(** ** A channel and an encoding *)

Record ToyChannel : Type := mkToyChannel { tc_queue : list SessionEvent; tc_bound : nat; tc_open : bool }.
#[export] Instance toy_mpsc : Mpsc := {|
  mpsc := ToyChannel;
  channel n := mkToyChannel [] n true;
  try_send e c :=
    if tc_open c && Nat.ltb (length (tc_queue c)) (tc_bound c)
    then mkToyChannel (tc_queue c ++ [e]) (tc_bound c) true else c;
  try_recv c := match tc_queue c with [] => None | e :: l => Some (e, mkToyChannel l (tc_bound c) (tc_open c)) end;
  drop_receiver c := mkToyChannel [] (tc_bound c) false;
  queued := tc_queue;
  bound := tc_bound;
  listening := tc_open
|}.
#[export] Instance toy_mpsc_laws : MpscLaws.
Proof.
  split; simpl.
  - done.
  - intros e [q b []]; simpl; [|done]. by destruct (Nat.ltb _ _).
  - intros e [q b o]. simpl. intros -> Hl. simpl. by apply Nat.ltb_lt in Hl as ->.
  - intros e [q b o]. simpl. intros Hl. destruct (Nat.ltb_spec (length q) b); [lia|]. by rewrite andb_false_r.
  - intros [q b o] e l. simpl. intros ->. eauto.
  - intros [q b o]. simpl. by intros ->.
  - done.
Qed.
#[export] Instance toy_base64 : Base64 := {| base64_encode := of_bytes; base64_decode s := Some (bytes s) |}.
#[export] Instance toy_base64_laws : Base64Laws.
Proof. split. intros l. simpl. by rewrite bytes_of_bytes. Qed.

Definition toy_relay_config : RelaySettings := mkRelaySettings "gateway" 60 60 ["node"] ["emp"] true.

(** ** Frames

    The JSON texts of the runs, by short names. *)

Definition data_json (from sid name : string) : Json :=
  JObject [("relayData", JObject [("data", JString name); ("fromNodeID", JString from);
                                  ("sessionID", JString sid); ("toNodeID", JString "gateway")])].
Definition cluster_json (kind : string) (o : list (string * Json)) : Json := JObject [(kind, JObject [("_0", JObject o)])].
Definition chunk_json (c : Json) : Json := cluster_json "inferenceChunk" [("chunk", c); ("requestID", JString "r")].
Definition complete_json (n : Z) : Json := cluster_json "inferenceComplete" [("requestID", JString "r"); ("tokensOut", JNumber n)].
Definition toy_caps_json : Json :=
  JObject [("hardware", JObject [("chipFamily", JString "m"); ("chipName", JString "M4"); ("totalRAMGB", JNumber 16);
                                 ("gpuCoreCount", JNumber 10); ("memoryBandwidthGBs", JNumber 100); ("tier", JNumber 1)]);
           ("loadedModels", JArray [JString "hermes-3-8b"]); ("maxModelSizeGB", JNumber 16); ("isAvailable", JBool true);
           ("backendSlotsBusy", JNumber 0); ("backendSlotsTotal", JNumber 2)].
Definition toy_peer (node_id : string) : Json :=
  JObject [("nodeID", JString node_id); ("displayName", JString "Studio"); ("capabilities", toy_caps_json)].
Definition texts : list (string * Json) :=
  [("chunk one", chunk_json (toy_chunk "one")); ("chunk two", chunk_json (toy_chunk "two"));
   ("complete 2", complete_json 2); ("complete 130", complete_json 130);
   ("node s1 one", data_json "node" "s1" "chunk one"); ("node s1 two", data_json "node" "s1" "chunk two");
   ("node s2 one", data_json "node" "s2" "chunk one"); ("mallory s1 one", data_json "mallory" "s1" "chunk one");
   ("node s1 complete 2", data_json "node" "s1" "complete 2"); ("node s1 complete 130", data_json "node" "s1" "complete 130");
   ("discovered", JObject [("discoverResponse", JObject [("peers", JArray [toy_peer "mallory"; toy_peer "emp"; toy_peer "node"])])])].
#[export] Instance named_wire : WireCrates := {|
  json_text := json_text (WireCrates := toy_wire);
  json_parse l := snd <$> find (fun t => String.eqb t.1 (of_bytes l)) texts;
  SigningKey := bool;
  VerifyingKey := bool;
  verifying_key := verifying_key (WireCrates := toy_wire);
  vk_bytes := vk_bytes (WireCrates := toy_wire);
  vk_from_bytes := vk_from_bytes (WireCrates := toy_wire);
  sign := sign (WireCrates := toy_wire);
  vk_verify := vk_verify (WireCrates := toy_wire)
|}.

*WORK INSTRUCTIONS*.
Each record has to be given again exactly as written.

*EXERCISE SOLUTION*.
(** ** A channel and an encoding *)

Record ToyChannel : Type := mkToyChannel { tc_queue : list SessionEvent; tc_bound : nat; tc_open : bool }.
#[export] Instance toy_mpsc : Mpsc := {|
  mpsc := ToyChannel;
  channel n := mkToyChannel [] n true;
  try_send e c :=
    if tc_open c && Nat.ltb (length (tc_queue c)) (tc_bound c)
    then mkToyChannel (tc_queue c ++ [e]) (tc_bound c) true else c;
  try_recv c := match tc_queue c with [] => None | e :: l => Some (e, mkToyChannel l (tc_bound c) (tc_open c)) end;
  drop_receiver c := mkToyChannel [] (tc_bound c) false;
  queued := tc_queue;
  bound := tc_bound;
  listening := tc_open
|}.
#[export] Instance toy_mpsc_laws : MpscLaws.
Proof.
  split; simpl.
  - done.
  - intros e [q b []]; simpl; [|done]. by destruct (Nat.ltb _ _).
  - intros e [q b o]. simpl. intros -> Hl. simpl. by apply Nat.ltb_lt in Hl as ->.
  - intros e [q b o]. simpl. intros Hl. destruct (Nat.ltb_spec (length q) b); [lia|]. by rewrite andb_false_r.
  - intros [q b o] e l. simpl. intros ->. eauto.
  - intros [q b o]. simpl. by intros ->.
  - done.
Qed.
#[export] Instance toy_base64 : Base64 := {| base64_encode := of_bytes; base64_decode s := Some (bytes s) |}.
#[export] Instance toy_base64_laws : Base64Laws.
Proof. split. intros l. simpl. by rewrite bytes_of_bytes. Qed.

Definition toy_relay_config : RelaySettings := mkRelaySettings "gateway" 60 60 ["node"] ["emp"] true.

(** ** Frames

    The JSON texts of the runs, by short names. *)

Definition data_json (from sid name : string) : Json :=
  JObject [("relayData", JObject [("data", JString name); ("fromNodeID", JString from);
                                  ("sessionID", JString sid); ("toNodeID", JString "gateway")])].
Definition cluster_json (kind : string) (o : list (string * Json)) : Json := JObject [(kind, JObject [("_0", JObject o)])].
Definition chunk_json (c : Json) : Json := cluster_json "inferenceChunk" [("chunk", c); ("requestID", JString "r")].
Definition complete_json (n : Z) : Json := cluster_json "inferenceComplete" [("requestID", JString "r"); ("tokensOut", JNumber n)].
Definition toy_caps_json : Json :=
  JObject [("hardware", JObject [("chipFamily", JString "m"); ("chipName", JString "M4"); ("totalRAMGB", JNumber 16);
                                 ("gpuCoreCount", JNumber 10); ("memoryBandwidthGBs", JNumber 100); ("tier", JNumber 1)]);
           ("loadedModels", JArray [JString "hermes-3-8b"]); ("maxModelSizeGB", JNumber 16); ("isAvailable", JBool true);
           ("backendSlotsBusy", JNumber 0); ("backendSlotsTotal", JNumber 2)].
Definition toy_peer (node_id : string) : Json :=
  JObject [("nodeID", JString node_id); ("displayName", JString "Studio"); ("capabilities", toy_caps_json)].
Definition texts : list (string * Json) :=
  [("chunk one", chunk_json (toy_chunk "one")); ("chunk two", chunk_json (toy_chunk "two"));
   ("complete 2", complete_json 2); ("complete 130", complete_json 130);
   ("node s1 one", data_json "node" "s1" "chunk one"); ("node s1 two", data_json "node" "s1" "chunk two");
   ("node s2 one", data_json "node" "s2" "chunk one"); ("mallory s1 one", data_json "mallory" "s1" "chunk one");
   ("node s1 complete 2", data_json "node" "s1" "complete 2"); ("node s1 complete 130", data_json "node" "s1" "complete 130");
   ("discovered", JObject [("discoverResponse", JObject [("peers", JArray [toy_peer "mallory"; toy_peer "emp"; toy_peer "node"])])])].
#[export] Instance named_wire : WireCrates := {|
  json_text := json_text (WireCrates := toy_wire);
  json_parse l := snd <$> find (fun t => String.eqb t.1 (of_bytes l)) texts;
  SigningKey := bool;
  VerifyingKey := bool;
  verifying_key := verifying_key (WireCrates := toy_wire);
  vk_bytes := vk_bytes (WireCrates := toy_wire);
  vk_from_bytes := vk_from_bytes (WireCrates := toy_wire);
  sign := sign (WireCrates := toy_wire);
  vk_verify := vk_verify (WireCrates := toy_wire)
|}.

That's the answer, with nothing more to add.